*** DATASET CONTENT ***

Lemma walk_insert_spec (stop : nat → bool) fuel p c :
  (∀ d d', d ≤ d' → stop d' = true → stop d = true) →
  comb_ok h c → (∀ x, x ∈ comb_events c → C x) → C p → dep h p < fuel →
  ∃ c', walk_insert h fuel stop (Some p) c = Ok c' ∧ comb_ok h c' ∧
    ∀ x, x ∈ comb_events c' ↔
      x ∈ comb_events c ∨ (thread_le h x p ∧ stop (dep h x) = false).
Proof.
  intros Hstop. revert p c. induction fuel as [|fuel IH]; intros p c Hok Hin Hp Hd; [lia|].
  destruct (cf_in _ _ HC p Hp) as [e He]. simpl. unfold deref. rewrite He. simpl.
  pose proof (dep_lookup _ _ _ He) as Hdp. destruct (stop (ev_depth e)) eqn:Hst.
  { exists c. split_and!; [done..|]. intros x. split; [by left|]. intros [?|[Hle Hs]]; [done|].
    apply (thread_le_dep h Hwf) in Hle.
    rewrite (Hstop _ (ev_depth e)) in Hs; [done | lia | done]. }
  destruct (comb_insert_C c p Hok Hin Hp) as (c1 & -> & Hok1 & Hx1). simpl.
  assert (∀ x, x ∈ comb_events c1 → C x) as Hin1 by (intros x [->|?]%Hx1; auto).
  destruct (thread_predecessor e) as [q|] eqn:Hq.
  - destruct (tpred_exists h Hwf p e q He Hq) as [_ Hlt].
    assert (C q) as Cq by (apply (tpred_C h C HC q p); [done | by exists e]).
    destruct (IH q c1 Hok1 Hin1 Cq) as (c2 & -> & Hok2 & Hx2); [lia|].
    exists c2. split_and!; [done..|]. intros x.
    rewrite Hx2, Hx1, (thread_le_cons h p e x He). rewrite <-Hdp in Hst. naive_solver.
  - destruct fuel; exists c1; (split_and!; [done..|]); intros x;
      rewrite Hx1, (thread_le_cons h p e x He); rewrite <-Hdp in Hst; naive_solver.
Qed.

Context (c rhs : cone) (P Q : eid → Prop).
Hypothesis HcP : cone_for h c P.
Hypothesis HcQ : cone_for h rhs Q.
Hypothesis HPC : ∀ x, P x → C x.
Hypothesis HQC : ∀ x, Q x → C x.
Hypothesis HQd : ∀ x y, Q y → causal_le h x y → Q x.
Hypothesis HPd : ∀ x y, P y → causal_le h x y → P x.

(** [rhs]'s entry for a thread bounds the events of [Q] on it. *)
Lemma rhs_bound t x ex :
  C x → h !! x = Some ex → ev_tid ex = t → ev_kind ex ≠ program_init →
  Q x ↔ match smap_find t rhs with Some r => dep h x ≤ dep h r | None => False end.
Proof.
  intros Cx Hex Ht Hk. split.
  - intros Qx. destruct (cone_for_complete _ _ _ HcQ x Qx ex Hex Hk) as (r & Hr & Hle).
    rewrite Ht in Hr. by rewrite Hr.
  - destruct (smap_find t rhs) as [r|] eqn:Hr; [|done]. intros Hle.
    destruct (cone_for_sound _ _ _ HcQ _ _ Hr) as [Qr (er & Her & Htr & _)].
    apply (HQd x r Qr), thread_le_causal.
    apply (same_thread_le h C Hwf HC x r ex er); auto. congruence.
Qed.

Definition setminus_step (result : comb) (te : thread_id * eid) : res comb :=
  let '(tid, event) := te in
  ee ← deref h event;
  match smap_find tid rhs with
  | None => walk_insert h (S (ev_depth ee)) (λ _, false) (Some event) result
  | Some r =>
      er ← deref h r;
      if Nat.ltb (ev_depth ee) (ev_depth er) then Ok result
      else walk_insert h (S (ev_depth ee)) (λ d, Nat.leb d (ev_depth er)) (Some event) result
  end.

Lemma setminus_step_spec acc t p :
  comb_ok h acc → (∀ x, x ∈ comb_events acc → C x) → smap_find t c = Some p →
  ∃ acc', setminus_step acc (t, p) = Ok acc' ∧ comb_ok h acc' ∧
    ∀ x, x ∈ comb_events acc' ↔ x ∈ comb_events acc ∨ (thread_le h x p ∧ ¬ Q x).
Proof.
  intros Hok Hin Hp. destruct (cone_for_sound _ _ _ HcP _ _ Hp) as [HPp (e & He & Ht & Hk)].
  pose proof (dep_lookup _ _ _ He) as Hdp.
  assert (∀ x, thread_le h x p → Q x ↔ match smap_find t rhs with
    Some r => dep h x ≤ dep h r | None => False end) as HQ.
  { intros x Hle. destruct (thread_le_tid h Hwf x p e He Hle) as (ex & Hex & Htx).
    apply (rhs_bound t x ex); [|done|congruence|].
    - by eapply HPC, HPd, thread_le_causal.
    - rewrite <-(init_tid h Hwf _ _ Hex), Htx. by rewrite (init_tid h Hwf _ _ He). }
  unfold setminus_step, deref. rewrite He. simpl. rewrite <-Hdp.
  destruct (smap_find t rhs) as [r|] eqn:Hr.
  - destruct (cone_for_sound _ _ _ HcQ _ _ Hr) as [Qr (er & Her & Htr & _)].
    rewrite Her. simpl. rewrite <-(dep_lookup _ _ _ Her).
    destruct (Nat.ltb_spec (dep h p) (dep h r)) as [Hlt|Hge].
    + exists acc. split_and!; [done..|]. intros x. split; [by left|]. intros [?|[Hle Hnq]]; [done|].
      destruct Hnq. apply HQ; [done|]. apply (thread_le_dep h Hwf) in Hle. lia.
    + destruct (walk_insert_spec (λ d, d <=? dep h r) (S (dep h p)) p acc)
        as (c' & Hc' & Hok' & Hx'); [intros d d' ?; rewrite !Nat.leb_le; lia | by auto.. | lia|].
      exists c'. split_and!; [done..|]. intros x. rewrite Hx'. rewrite Nat.leb_gt.
      split; (intros [?|[Hle Hy]]; [by left | right; split; [done|]]).
      * rewrite (HQ x Hle). lia.
      * rewrite (HQ x Hle) in Hy. lia.
  - destruct (walk_insert_spec (λ _, false) (S (dep h p)) p acc)
      as (c' & Hc' & Hok' & Hx'); [done | by auto.. | lia|].
    exists c'. split_and!; [done..|]. intros x. rewrite Hx'. naive_solver.
Qed.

***

• **ABOUT THIS EXERCISE**: A complete and exact reproduction of the data is needed.

• **SOLUTION TO THIS EXERCISE**:
Lemma walk_insert_spec (stop : nat → bool) fuel p c :
  (∀ d d', d ≤ d' → stop d' = true → stop d = true) →
  comb_ok h c → (∀ x, x ∈ comb_events c → C x) → C p → dep h p < fuel →
  ∃ c', walk_insert h fuel stop (Some p) c = Ok c' ∧ comb_ok h c' ∧
    ∀ x, x ∈ comb_events c' ↔
      x ∈ comb_events c ∨ (thread_le h x p ∧ stop (dep h x) = false).
Proof.
  intros Hstop. revert p c. induction fuel as [|fuel IH]; intros p c Hok Hin Hp Hd; [lia|].
  destruct (cf_in _ _ HC p Hp) as [e He]. simpl. unfold deref. rewrite He. simpl.
  pose proof (dep_lookup _ _ _ He) as Hdp. destruct (stop (ev_depth e)) eqn:Hst.
  { exists c. split_and!; [done..|]. intros x. split; [by left|]. intros [?|[Hle Hs]]; [done|].
    apply (thread_le_dep h Hwf) in Hle.
    rewrite (Hstop _ (ev_depth e)) in Hs; [done | lia | done]. }
  destruct (comb_insert_C c p Hok Hin Hp) as (c1 & -> & Hok1 & Hx1). simpl.
  assert (∀ x, x ∈ comb_events c1 → C x) as Hin1 by (intros x [->|?]%Hx1; auto).
  destruct (thread_predecessor e) as [q|] eqn:Hq.
  - destruct (tpred_exists h Hwf p e q He Hq) as [_ Hlt].
    assert (C q) as Cq by (apply (tpred_C h C HC q p); [done | by exists e]).
    destruct (IH q c1 Hok1 Hin1 Cq) as (c2 & -> & Hok2 & Hx2); [lia|].
    exists c2. split_and!; [done..|]. intros x.
    rewrite Hx2, Hx1, (thread_le_cons h p e x He). rewrite <-Hdp in Hst. naive_solver.
  - destruct fuel; exists c1; (split_and!; [done..|]); intros x;
      rewrite Hx1, (thread_le_cons h p e x He); rewrite <-Hdp in Hst; naive_solver.
Qed.

Context (c rhs : cone) (P Q : eid → Prop).
Hypothesis HcP : cone_for h c P.
Hypothesis HcQ : cone_for h rhs Q.
Hypothesis HPC : ∀ x, P x → C x.
Hypothesis HQC : ∀ x, Q x → C x.
Hypothesis HQd : ∀ x y, Q y → causal_le h x y → Q x.
Hypothesis HPd : ∀ x y, P y → causal_le h x y → P x.

(** [rhs]'s entry for a thread bounds the events of [Q] on it. *)
Lemma rhs_bound t x ex :
  C x → h !! x = Some ex → ev_tid ex = t → ev_kind ex ≠ program_init →
  Q x ↔ match smap_find t rhs with Some r => dep h x ≤ dep h r | None => False end.
Proof.
  intros Cx Hex Ht Hk. split.
  - intros Qx. destruct (cone_for_complete _ _ _ HcQ x Qx ex Hex Hk) as (r & Hr & Hle).
    rewrite Ht in Hr. by rewrite Hr.
  - destruct (smap_find t rhs) as [r|] eqn:Hr; [|done]. intros Hle.
    destruct (cone_for_sound _ _ _ HcQ _ _ Hr) as [Qr (er & Her & Htr & _)].
    apply (HQd x r Qr), thread_le_causal.
    apply (same_thread_le h C Hwf HC x r ex er); auto. congruence.
Qed.

Definition setminus_step (result : comb) (te : thread_id * eid) : res comb :=
  let '(tid, event) := te in
  ee ← deref h event;
  match smap_find tid rhs with
  | None => walk_insert h (S (ev_depth ee)) (λ _, false) (Some event) result
  | Some r =>
      er ← deref h r;
      if Nat.ltb (ev_depth ee) (ev_depth er) then Ok result
      else walk_insert h (S (ev_depth ee)) (λ d, Nat.leb d (ev_depth er)) (Some event) result
  end.

Lemma setminus_step_spec acc t p :
  comb_ok h acc → (∀ x, x ∈ comb_events acc → C x) → smap_find t c = Some p →
  ∃ acc', setminus_step acc (t, p) = Ok acc' ∧ comb_ok h acc' ∧
    ∀ x, x ∈ comb_events acc' ↔ x ∈ comb_events acc ∨ (thread_le h x p ∧ ¬ Q x).
Proof.
  intros Hok Hin Hp. destruct (cone_for_sound _ _ _ HcP _ _ Hp) as [HPp (e & He & Ht & Hk)].
  pose proof (dep_lookup _ _ _ He) as Hdp.
  assert (∀ x, thread_le h x p → Q x ↔ match smap_find t rhs with
    Some r => dep h x ≤ dep h r | None => False end) as HQ.
  { intros x Hle. destruct (thread_le_tid h Hwf x p e He Hle) as (ex & Hex & Htx).
    apply (rhs_bound t x ex); [|done|congruence|].
    - by eapply HPC, HPd, thread_le_causal.
    - rewrite <-(init_tid h Hwf _ _ Hex), Htx. by rewrite (init_tid h Hwf _ _ He). }
  unfold setminus_step, deref. rewrite He. simpl. rewrite <-Hdp.
  destruct (smap_find t rhs) as [r|] eqn:Hr.
  - destruct (cone_for_sound _ _ _ HcQ _ _ Hr) as [Qr (er & Her & Htr & _)].
    rewrite Her. simpl. rewrite <-(dep_lookup _ _ _ Her).
    destruct (Nat.ltb_spec (dep h p) (dep h r)) as [Hlt|Hge].
    + exists acc. split_and!; [done..|]. intros x. split; [by left|]. intros [?|[Hle Hnq]]; [done|].
      destruct Hnq. apply HQ; [done|]. apply (thread_le_dep h Hwf) in Hle. lia.
    + destruct (walk_insert_spec (λ d, d <=? dep h r) (S (dep h p)) p acc)
        as (c' & Hc' & Hok' & Hx'); [intros d d' ?; rewrite !Nat.leb_le; lia | by auto.. | lia|].
      exists c'. split_and!; [done..|]. intros x. rewrite Hx'. rewrite Nat.leb_gt.
      split; (intros [?|[Hle Hy]]; [by left | right; split; [done|]]).
      * rewrite (HQ x Hle). lia.
      * rewrite (HQ x Hle) in Hy. lia.
  - destruct (walk_insert_spec (λ _, false) (S (dep h p)) p acc)
      as (c' & Hc' & Hok' & Hx'); [done | by auto.. | lia|].
    exists c'. split_and!; [done..|]. intros x. rewrite Hx'. naive_solver.
Qed.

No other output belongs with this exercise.